Kwon et all, 2005. Arsenic on the Hands of Children after Playing in Playgrounds.
Environmental Health Perspectives
A US analysis of cancer statistics from 1973 to 1999 concluded there has not been an increase in arsenic-associated cancers during the period of extensive use of CCA treated timber in the USA.
West, D C, 2004. Health Effects of Preserved Wood: Relationship Between CCA-Treated Wood and Incidence of Cancer in the United States.
Proceedings: Environmental Impacts of Preservative-Treated Wood, February 2004.
Correct Timber Handling
Wood dust from any timber, treated or untreated, can cause discomfort to skin, eyes and upper respiratory tracts. To protect yourself simply wear gloves, dust mask and goggles when building with timber.
Australian review of CCA treated timber – 2005
After a 2 year study the Australian Pesticides and Veterinary Medicines Authority (APVMA) stated in their report they found “… no compelling evidence from the available data to conclude that there was likely to be an unacceptable risk to public health from exposure to arsenic from CCA-treated timber.”
APVMA confirmed in its report that the level of arsenic in treated timber is lower than many sources found in water and food.
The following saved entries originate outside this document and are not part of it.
(** * imessage-reader: a shallow embedding of [scripts/imessage-reader.c]

    The program parses one optional flag, builds the path of the message
    store, runs one fixed query through the SQLite C interface and streams
    the rows to standard output as a JSON array.

    Conventions of the embedding.
    - A C string is the list of the bytes found at the pointer; reading it
      stops at the first NUL byte or at the end of the list (where the
      terminator sits).  A possibly-NULL [const char *] is an [option].
    - [int] values are [Z]; the places where the width matters ([atoi]
      and the 64-bit arithmetic of the query) write the range out.
    - Standard output, standard error and the calls made to the database
      engine are threaded through a small state monad whose second outcome
      is process termination with an exit status. *)

From Stdlib Require Import ZArith List Ascii String Bool Lia.
Import ListNotations.
Open Scope Z_scope.

(** ** Bytes and C strings *)

Abbreviation bytes := (list ascii) (only parsing).

Definition str (s : string) : bytes := list_ascii_of_string s.

Definition NUL : ascii := "000"%char.
Definition BS : ascii := "008"%char.
Definition TAB : ascii := "009"%char.
Definition NL : ascii := "010"%char.
Definition VT : ascii := "011"%char.
Definition FF : ascii := "012"%char.
Definition CR : ascii := "013"%char.
Definition SPACE : ascii := "032"%char.
Definition DQUOTE : ascii := "034"%char.
Definition BACKSLASH : ascii := "092"%char.

(** [(unsigned char)c] as a number. *)
Definition code (c : ascii) : Z := Z.of_N (N_of_ascii c).

(** The bytes a C routine sees at a [char *]: everything before the first
    NUL. *)
Fixpoint c_str (s : bytes) : bytes :=
  match s with
  | [] => []
  | c :: s' => if Ascii.eqb c NUL then [] else c :: c_str s'
  end.

Fixpoint bytes_eqb (a b : bytes) : bool :=
  match a, b with
  | [], [] => true
  | x :: a', y :: b' => Ascii.eqb x y && bytes_eqb a' b'
  | _, _ => false
  end.

(** [strcmp(a, b) == 0]. *)
Definition strcmp_eq (a b : bytes) : bool := bytes_eqb (c_str a) (c_str b).

(** ** The process: output streams, engine calls, termination *)

(** The calls by which [main] acquires, advances and releases the
    engine's resources: [sqlite3_open_v2], [sqlite3_prepare_v2],
    [sqlite3_bind_int], [sqlite3_step], [sqlite3_finalize] and
    [sqlite3_close].  The accessors [sqlite3_errmsg] and
    [sqlite3_column_text], which only read, are not recorded as calls:
    their results come from [w_errmsg] and from the current row. *)
Inductive Call :=
| CallOpen (path : bytes) (flags : Z)
| CallPrepare (sql : bytes)
| CallBindInt (idx : Z) (value : Z)
| CallStep
| CallFinalize
| CallClose.

Record Proc := mkProc {
  p_stdout : bytes;
  p_stderr : bytes;
  p_calls : list Call
}.

Definition proc0 : Proc := mkProc [] [] [].

Inductive outcome (A : Type) :=
| Done (a : A)
| Exited (status : Z).
Arguments Done {A} a.
Arguments Exited {A} status.

Definition M (A : Type) : Type := Proc -> outcome A * Proc.

Definition ret {A} (a : A) : M A := fun p => (Done a, p).

Definition bind {A B} (m : M A) (k : A -> M B) : M B :=
  fun p =>
    match m p with
    | (Done a, p') => k a p'
    | (Exited st, p') => (Exited st, p')
    end.

Declare Scope proc_scope.
Delimit Scope proc_scope with proc.
Notation "x <- m ;; k" := (bind m (fun x => k))
  (at level 61, m at next level, right associativity) : proc_scope.
Notation "m ;; k" := (bind m (fun _ => k))
  (at level 61, right associativity) : proc_scope.
Open Scope proc_scope.

(** [exit(status)], and [return status] from [main], which ends the process
    the same way. *)
Definition exit {A} (status : Z) : M A := fun p => (Exited status, p).

(** Writing to [stdout] and [stderr]. *)
Definition out (s : bytes) : M unit :=
  fun p => (Done tt, mkProc (p_stdout p ++ s) (p_stderr p) (p_calls p)).

Definition err (s : bytes) : M unit :=
  fun p => (Done tt, mkProc (p_stdout p) (p_stderr p ++ s) (p_calls p)).

Definition call (c : Call) : M unit :=
  fun p => (Done tt, mkProc (p_stdout p) (p_stderr p) (p_calls p ++ [c])).

Definition putchar (c : ascii) : M unit := out [c].
Definition fputs_stdout (s : bytes) : M unit := out s.

(** ** [printf("\\u%04x", c)] *)

Definition hex_digit (n : Z) : ascii :=
  if n <? 10 then ascii_of_N (Z.to_N (48 + n))
  else ascii_of_N (Z.to_N (87 + n)).

(** [%04x] of a value below 65536: four lower-case hexadecimal digits. *)
Definition fmt_04x (n : Z) : bytes :=
  [hex_digit (n / 4096 mod 16); hex_digit (n / 256 mod 16);
   hex_digit (n / 16 mod 16); hex_digit (n mod 16)].

(** ** [print_json_string] *)

(** The body of the [switch (c)]. *)
Definition print_json_char (c : ascii) : M unit :=
  if Ascii.eqb c DQUOTE then fputs_stdout [BACKSLASH; DQUOTE]
  else if Ascii.eqb c BACKSLASH then fputs_stdout [BACKSLASH; BACKSLASH]
  else if Ascii.eqb c NL then fputs_stdout [BACKSLASH; "n"%char]
  else if Ascii.eqb c CR then fputs_stdout [BACKSLASH; "r"%char]
  else if Ascii.eqb c TAB then fputs_stdout [BACKSLASH; "t"%char]
  else if Ascii.eqb c BS then fputs_stdout [BACKSLASH; "b"%char]
  else if Ascii.eqb c FF then fputs_stdout [BACKSLASH; "f"%char]
  else if code c <? 32 then out (BACKSLASH :: "u"%char :: fmt_04x (code c))
  else putchar c.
Arsenic also occurs naturally in all soils.
APVMA Review of Copper Chrome Arsenate Treated Timber 2005
What changes were made as a result of the review?
As a precaution, timber used in “frequent contact areas” such as playgrounds, garden furniture, picnic tables, benches, handrails, and decking boards is no longer treated with CCA, for these applications alternative chemicals are used.
CCA treated timber is still suitable for all other applications such as the decking sub-structure, pergolas, fencing and landscaping.
Should existing playgrounds built with CCA treated timber be removed?
No regulatory authorities in the USA, Canada, Europe, Australia or New Zealand have recommended the dismantling of existing structures built with CCA treated timber.
An ENSIS (CSIRO) study investigated soils in three kindergarten playgrounds. All soil readings from the kindergartens were well below tolerable limits. According to ENSIS: “the results suggest that there is no need for the playground equipment at these kindergartens to be modified or removed.
Cookson, L J 205. Arsenic Content of Soil and Wood Chip Fines in Three Kindergartens,
ENSIS Technical Report No. 151.
Can the chemical leach into the soil?
Studies into treated timber used in vegetable gardens have shown the preservative CCA is not absorbed into food crops like grapes, tomatoes and cucumbers. Some root crops like carrots and beets have been reported to pick up small amounts of arsenic from CCA, but it is in an organic non-toxic form and in any case is largely removed by peeling the vegetables.
The APVMA found that, in general, if some preservative is leached from the timber, it is likely to remain in the soil close to CCA-treated wood and that plants and vegetable are not likely to take up significant amounts unless closely adjacent to treated timber.